The move did next to nothing for Nokia, which has continued to thrash about. Windows Phone has now finally reached a 3.7 percent market share for the second quarter of 2013, according to IDC. It's in third place behind Google (GOOG) Android and Apple (AAPL) iOS. Still, after years now, even Apple is outselling at about a 4 to 1 rate, and Android has almost 80 percent market share.
What let Microsoft get even this far? Nokia. Although its Lumia line has done well (7.4 million units into resellers last quarter) and "accounted for 81.6 percent of all Windows Phone shipments during 2Q13," according to IDC, Nokia again saw plummeting revenue and handset sales in North America, an important market (particularly for Microsoft), dropped to 500,000 units from 600,000 the year before. And Nokia's total handset volume dropped by 27 percent, year over year.
That shows why both companies were desperate enough to make this move.

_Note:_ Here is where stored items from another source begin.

(* ===== verification/Flags.v ===== *)
(** Command-line flags: what the commands of [src/internal/localcli] use of Go's [flag]
    and [strconv]. *)
From S2P Require Import Prelude GoTime GoString Model GoFloat.
From Stdlib Require Import Ascii.

(** ** Numbers *)
(** [strconv.ParseInt(s, 0, 64)]: the base is that of the prefix, and underscores may
    separate digits. *)
Definition byte_of (c : ascii) : Z := Z.of_N (N_of_ascii c).
Definition digit_of (b : Z) : option Z :=
  if between 48 57 b then Some (b - 48)
  else if between 97 122 (lower_byte b) then Some (lower_byte b - 97 + 10) else None.
Definition is_base (letter b : Z) : bool := lower_byte b =? letter.
(** The base, and the digits after the prefix. *)
Definition base_of (bs : list Z) : Z * list Z :=
  match bs with
  | 48 :: rest =>
    match rest with
    | b :: (_ :: _) as digits =>
      if is_base 98 b then (2, tl rest) else if is_base 111 b then (8, tl rest) else if is_base 120 b then (16, tl rest) else (8, rest)
    | _ => (8, rest)
    end
  | _ => (10, bs)
  end.
Fixpoint digits_value (base acc : Z) (bs : list Z) : option Z :=
  match bs with
  | [] => Some acc
  | 95 :: rest => digits_value base acc rest
  | b :: rest =>
    match digit_of b with
    | Some d => if d <? base then digits_value base (acc * base + d) rest else None
    | None => None
    end
  end.
(** Underscores stand between digits, or after the prefix of the base. *)
Inductive before_byte : Type := AtStart | AfterDigit | AfterUnderscore | AfterOther.
Fixpoint underscores_between (hex : bool) (before : before_byte) (bs : list Z) : bool :=
  match bs with
  | [] => match before with AfterUnderscore => false | _ => true end
  | b :: rest =>
    if between 48 57 b || (hex && between 97 102 (lower_byte b)) then underscores_between hex AfterDigit rest
    else if b =? 95 then match before with AfterDigit => underscores_between hex AfterUnderscore rest | _ => false end
    else match before with AfterUnderscore => false | _ => underscores_between hex AfterOther rest end
  end.
Definition underscoreOK (bs : list Z) : bool :=
  match bs with
  | 48 :: b :: rest =>
    if is_base 98 b || is_base 111 b || is_base 120 b then underscores_between (is_base 120 b) AfterDigit rest
    else underscores_between false AtStart bs
  | _ => underscores_between false AtStart bs
  end.
Definition parse_uint (bs : list Z) : option Z :=
  match bs with
  | [] => None
  | _ =>
    let '(base, digits) := base_of bs in
    v ← digits_value base 0 digits;
    if existsb (Z.eqb 95) digits && negb (underscoreOK bs) then None else Some v
  end.
Definition ParseInt (s : string) : option Z :=
  let '(negative, digits) := match bytes s with 45 :: rest => (true, rest) | 43 :: rest => (false, rest) | bs => (false, bs) end in
  v ← parse_uint digits;
  if (negative : bool) then if v <=? 2^63 then Some (- v) else None else if v <? 2^63 then Some v else None.

(** [strconv.Atoi]: decimal digits after a sign. *)
Definition Atoi (s : string) : option Z :=
  let '(negative, digits) := match bytes s with 45 :: rest => (true, rest) | 43 :: rest => (false, rest) | bs => (false, bs) end in
  if bool_decide (digits = []) || negb (forallb (between 48 57) digits) then None
  else
    let v := decimal digits in
    if (negative : bool) then if v <=? 2^63 then Some (- v) else None else if v <? 2^63 then Some v else None.

Definition ParseBool (s : string) : option bool :=
  if existsb (String.eqb s) ["1"; "t"; "T"; "true"; "TRUE"; "True"]%string then Some true
  else if existsb (String.eqb s) ["0"; "f"; "F"; "false"; "FALSE"; "False"]%string then Some false
  else None.

(** ** Durations *)
(** [time.ParseDuration].  The bytes of [µ] are [U+00B5] or [U+03BC]. *)
Definition duration_units : list (list Z * Z) :=
  [ ([110; 115], 1); ([117; 115], 1000); ([194; 181; 115], 1000); ([206; 188; 115], 1000); ([109; 115], 1000000);
    ([115], 1000000000); ([109], 60000000000); ([104], 3600000000000) ].
Definition is_digit (b : Z) : bool := between 48 57 b.
(** [leadingInt]: [None] is an overflow. *)
Fixpoint leading_int (x : Z) (bs : list Z) : option (Z * list Z) :=
  match bs with
  | b :: rest =>
    if is_digit b then
      if 2^63 / 10 <? x then None
      else let x' := x * 10 + (b - 48) in if 2^63 <? x' then None else leading_int x' rest
    else Some (x, bs)
  | [] => Some (x, [])
  end.
(** [leadingFraction]: the digits that still count, and ten to their number. *)
Fixpoint leading_fraction (x : Z) (scale : float64) (overflow : bool) (bs : list Z) : Z * float64 * list Z :=
  match bs with
  | b :: rest =>
    if is_digit b then
      let x' := x * 10 + (b - 48) in
      if overflow || ((2^63 - 1) / 10 <? x) || (2^63 <? x') then leading_fraction x scale true rest
      else leading_fraction x' (f_mul scale (f_of_int 10)) false rest
    else (x, scale, bs)
  | [] => (x, scale, [])
  end.
Fixpoint span_unit (bs : list Z) : list Z * list Z :=
  match bs with
  | b :: rest => if (b =? 46) || is_digit b then ([], bs) else let '(u, rest') := span_unit rest in (b :: u, rest')
  | [] => ([], [])
  end.
(** One number with its unit: its nanoseconds and what follows. *)
Definition duration_term (bs : list Z) : option (Z * list Z) :=
  '(v, rest) ← leading_int 0 bs;
  let pre := negb (length rest =? length bs)%nat in
  let '(f, scale, rest', post) :=
    match rest with
    | 46 :: digits => let '(f, scale, rest') := leading_fraction 0 (f_of_int 1) false digits in (f, scale, rest', negb (length rest' =? length digits)%nat)
    | _ => (0, f_of_int 1, rest, false)
    end in
  if negb pre && negb post then None
  else
    let '(u, rest'') := span_unit rest' in
    '(_, unit) ← find_where (fun entry => bool_decide (fst entry = u)) duration_units;
    if 2^63 / unit <? v then None
    else
      let v' := v * unit + (if 0 <? f then f_floor (f_mul (f_of_int f) (f_div (f_of_int unit) scale)) else 0) in
      if (0 <? f) && (2^63 <? v') then None else Some (v', rest'').
Fixpoint duration_terms (fuel : nat) (d : Z) (bs : list Z) : option Z :=
  match bs, fuel with
  | [], _ => Some d
  | _, O => None
  | _, S fuel' =>
    '(v, rest) ← duration_term bs;
    if 2^63 <? d + v then None else duration_terms fuel' (d + v) rest
  end.
(** Each term takes a byte at least: there are turns enough. *)
Definition ParseDuration (s : string) : option Z :=
  let '(negative, bs) := match bytes s with 45 :: rest => (true, rest) | 43 :: rest => (false, rest) | bs => (false, bs) end in
  match bs with
  | [] => None
  | [48] => Some 0
  | _ =>
    d ← duration_terms (length bs) 0 bs;
    if (negative : bool) then Some (- d) else if 2^63 - 1 <? d then None else Some d
  end.

(** ** A set of flags, with their values *)
Inductive flag_value : Type := FlagString (value : string) | FlagInt (value : Z) | FlagBool (value : bool) | FlagDuration (value : Z).
Definition flag_set : Type := list (string * flag_value).
Definition ErrHelp : err := ErrText "flag: help requested".
Definition set_value (v : flag_value) (text : string) : option flag_value :=
  match v with
  | FlagString _ => Some (FlagString text)
  | FlagInt _ => FlagInt <$> ParseInt text
  | FlagBool _ => FlagBool <$> ParseBool text
  | FlagDuration _ => FlagDuration <$> ParseDuration text
  end.
Definition formal (flags : flag_set) (name : string) : option flag_value := snd <$> find_where (fun entry => String.eqb (fst entry) name) flags.
Definition with_flag (flags : flag_set) (name : string) (v : flag_value) : flag_set :=
  map (fun entry => if String.eqb (fst entry) name then (name, v) else entry) flags.
(** An argument: not a flag, the end of the flags, a flag with a value after [=] or none. *)
Inductive flag_argument : Type := NotFlag | Terminator | BadFlag | Flag (name : string) (value : option string).
Fixpoint cut_equal (s : string) : string * option string :=
  match s with
  | EmptyString => (EmptyString, None)
  | String "="%char s' => (EmptyString, Some s')
  | String c s' => let '(name, value) := cut_equal s' in (String c name, value)
  end.
Definition flag_name (s : string) : flag_argument :=
  match s with
  | EmptyString | String "-"%char _ | String "="%char _ => BadFlag
  | _ => let '(name, value) := cut_equal s in Flag name value
  end.
Definition argument_of (s : string) : flag_argument :=
  match s with
  | String "-"%char EmptyString => NotFlag
  | String "-"%char (String "-"%char EmptyString) => Terminator
  | String "-"%char (String "-"%char name) => flag_name name
  | String "-"%char name => flag_name name
  | _ => NotFlag
  end.
Definition is_bool (v : flag_value) : bool := match v with FlagBool _ => true | _ => false end.
(** [FlagSet.Parse]: the flags set, and the arguments that are left. *)
Fixpoint parse_flags (flags : flag_set) (args : list string) : result err (flag_set * list string) :=
  match args with
  | [] => Ok (flags, [])
  | s :: rest =>
    match argument_of s with
    | NotFlag => Ok (flags, args)
    | Terminator => Ok (flags, rest)
    | BadFlag => Err (ErrText ("bad flag syntax: " ++ s))
    | Flag name value =>
      match formal flags name with
      | None => Err (if String.eqb name "help" || String.eqb name "h" then ErrHelp else ErrText ("flag provided but not defined: -" ++ name))
      | Some v =>
        let set text rest' :=
          match set_value v text with
          | None => Err (ErrText ("invalid value for flag -" ++ name))
          | Some v' => parse_flags (with_flag flags name v') rest'
          end in
        match value with
        | Some text => set text rest
        | None =>
          if is_bool v then set "true" rest
          else match rest with
               | text :: rest' =>
                 match set_value v text with
                 | None => Err (ErrText ("invalid value for flag -" ++ name))
                 | Some v' => parse_flags (with_flag flags name v') rest'
                 end
               | [] => Err (ErrText ("flag needs an argument: -" ++ name))
               end
        end
      end
    end
  end%string.
Definition flag_string (flags : flag_set) (name : string) : string := match formal flags name with Some (FlagString s) => s | _ => "" end.
Definition flag_int (flags : flag_set) (name : string) : Z := match formal flags name with Some (FlagInt z) => z | _ => 0 end.
Definition flag_bool (flags : flag_set) (name : string) : bool := match formal flags name with Some (FlagBool b) => b | _ => false end.
Definition flag_duration (flags : flag_set) (name : string) : Z := match formal flags name with Some (FlagDuration z) => z | _ => 0 end.

Example parse_example : parse_flags [("key", FlagString ""); ("days", FlagInt 0); ("tls", FlagBool true)]%string ["--key=a"; "-days"; "0x1_0"; "--tls=false"; "resto"]%string
  = Ok ([("key", FlagString "a"); ("days", FlagInt 16); ("tls", FlagBool false)], ["resto"])%string.
Proof. reflexivity. Qed.
Example parse_int_examples : map ParseInt ["-0b101"; "017"; "1_000"; "_1"; "1__0"; "9223372036854775808"; "-9223372036854775808"; ""; "0"; "0x"]%string
  = [Some (-5); Some 15; Some 1000; None; None; None; Some (-9223372036854775808); None; Some 0; None].
Proof. vm_compute. reflexivity. Qed.
Example parse_duration_examples : map ParseDuration ["2h"; "1h15m30.918273645s"; "1.5h"; "-1.5h"; ".5s"; "999ms"; "0"; ""; "1"; "."; "1h-2m"; "2562048h"; "9223372036854775807ns"; "9223372036854775808ns"; "-9223372036854775808ns"; "0.1us"]%string
  = [Some 7200000000000; Some 4530918273645; Some 5400000000000; Some (-5400000000000); Some 500000000; Some 999000000; Some 0; None; None; None; None; None; Some 9223372036854775807; None; Some (-9223372036854775808); Some 100].
Proof. vm_compute. reflexivity. Qed.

Nokia couldn't maintain the rate of cash consumption by the device business (the stock jumped 40 percent on news of the Microsoft deal) and Microsoft couldn't afford its main driver of Windows Phone sales to go out of business.

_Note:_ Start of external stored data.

(** *** The terminal *)
(** [fmt.Fprint]: its error is ignored. *)
Definition say (text : string) : io unit :=
  _ ← act (fun s => (Ok tt, s <| dk_output ::= fun l => l ++ [Text text] |>)); mret tt.
Definition Print (v : shown) : io (result failure unit) := act (fun s => (Ok tt, s <| dk_output ::= fun l => l ++ [Json v] |>)).
Definition readLine : io (result failure string) := act (fun s =>
  match split_line (dk_input s) with
  | Some (line, rest) => (Ok (trim_space line), s <| dk_input := rest |>)
  | None => (Err (Failed (ErrText "EOF")), s <| dk_input := "" |>)
  end).
Definition failed {A} (text : string) : io (result failure A) := mret (Err (Failed (ErrText text))).

(** *** The socket *)
Definition noted (a : asked) : io unit := fun '(n, s) => (Some tt, (n, s <| dk_asked ::= fun l => l ++ [a] |>)).
Definition ask_with (query : string -> string) (method : http_method) (path : string) (f : fields) : io (result failure payload) :=
  _ ← noted (Asked method path f);
  on_archive (Io.rpc env fate_of (
    r ← handler decode env fate_of clock tokens true (HttpRequest ProtocolVersion method path query true (encode path f));
    mret (accepted error_text r))).
Definition ask := ask_with no_query.
Definition undecoded {A} : io (result failure A) := mret (Err undecodable).
(** [call("POST", …, &response)], and the response is printed. *)
Definition order (path : string) (f : fields) : io (result failure unit) :=
  response ←? ask POST path f;
  Print (Answer response).
Definition look (path : string) : io (result failure unit) :=
  response ←? ask GET path no_fields;
  Print (Answer response).

Definition confirmRetentionChange (provided expected description : string) : io (result failure unit) :=
  given ←? (if String.eqb provided "" then
              _ ← say (description ++ newline ++ "Digitare " ++ expected ++ " per confermare: ");
              line ← readLine;
              mret (match line with Ok text => Ok text | Err _ => Err (Failed (ErrText "conferma non ricevuta; nessuna modifica")) end)
            else mret (Ok provided));
  if String.eqb given expected then mret (Ok tt)
  else failed ("conferma non corrispondente: richiesta " ++ expected ++ "; nessuna modifica").
(** The flags of a command; nothing may follow them. *)
Definition parsed (flags : flag_set) (args : list string) : io (result failure flag_set) :=
  mret (match parse_flags flags args with
        | Err e => Err (Failed e)
        | Ok (values, []) => Ok values
        | Ok (_, rest) => Err (Failed (ErrText ("argomenti inattesi: " ++ String.concat " " rest)))
        end).

(** ** Commands on the socket *)
Definition no_arguments (args : list string) (text : string) (m : io (result failure unit)) : io (result failure unit) :=
  match args with [] => m | _ => failed text end.
Definition setup_flags : flag_set :=
  [ ("smtp-host", FlagString ""); ("smtp-port", FlagInt 25); ("smtp-tls", FlagBool true); ("from", FlagString ""); ("to", FlagString "");
    ("timezone", FlagString (detectedTimezone h)); ("retention", FlagString ""); ("confirm", FlagString "") ]%string.
Definition setup_description (mode : string) : string :=
  if String.eqb mode "" then "Configurazione mail e nuovo apprendimento. Conserva la scelta retention esistente (automatica per un nuovo archivio); le pause manuali restano attive."
  else "Configurazione mail e nuovo apprendimento. Modalità retention scelta: " ++ mode ++ ". Le pause manuali restano attive.".
Definition automation_setup (args : list string) : io (result failure unit) :=
  f ←? parsed setup_flags args;
  let mode := flag_string f "retention" in
  if negb (String.eqb mode "") && negb (String.eqb mode "auto") && negb (String.eqb mode "manual") then failed "specificare --retention auto oppure manual"
  else
    let expected := ConfirmAutomationSetup mode in
    _ ←? confirmRetentionChange (flag_string f "confirm") expected (setup_description mode);
    order "/v1/automation/setup" (no_fields
      <| f_Settings := MailSettings 0 (flag_string f "smtp-host") (flag_int f "smtp-port") (flag_bool f "smtp-tls") (flag_string f "from") (flag_string f "to") |>
      <| f_Timezone := flag_string f "timezone" |> <| f_Mode := mode |> <| f_Confirmation := expected |>).
Definition automation (args : list string) : io (result failure unit) :=
  match args with
  | [] => failed "automation richiede setup o status"
  | command :: rest =>
    if String.eqb command "status" then no_arguments rest "automation status non accetta argomenti" (look "/v1/status")
    else if String.eqb command "setup" then automation_setup rest
    else failed "comando automation sconosciuto"
  end.
Definition mail_command (args : list string) : io (result failure unit) :=
  match args with
  | [command] => if String.eqb command "test" then order "/v1/mail/test" no_fields else failed "mail richiede test"
  | _ => failed "mail richiede test"
  end.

But this is buying breathing room -- and, potentially, a replacement for Steve Ballmer if Nokia CEO Stephen Elop, formerly of Microsoft, rejoins the employer as a possible succession strategy. It isn't inconceivable that a Microsoft-driven set of devices could take off. It wasn't so long ago that Android device sales were pathetic and some people insisted that it could never catch Apple. And yet, Microsoft has failed to successfully market the Zune media player, the Kin phone, and the Surface RT tablet (the latter instigating a recent $900 million inventory write-off).
Buying a hardware manufacturer does not necessarily mean that Microsoft will become competent at selling hardware. The move will also increase tensions between the software company and its traditional hardware partners. According to Strategy Analytics, two big reasons for the lack of better progress for Windows phone has been licensing fees that were too high and a lack of support for the newest chip sets. Now those other vendors who would be necessary to blunt the advance of Android will correctly assume that Microsoft handsets have significant economic advantages, which could push them even more firmly into the Android camp.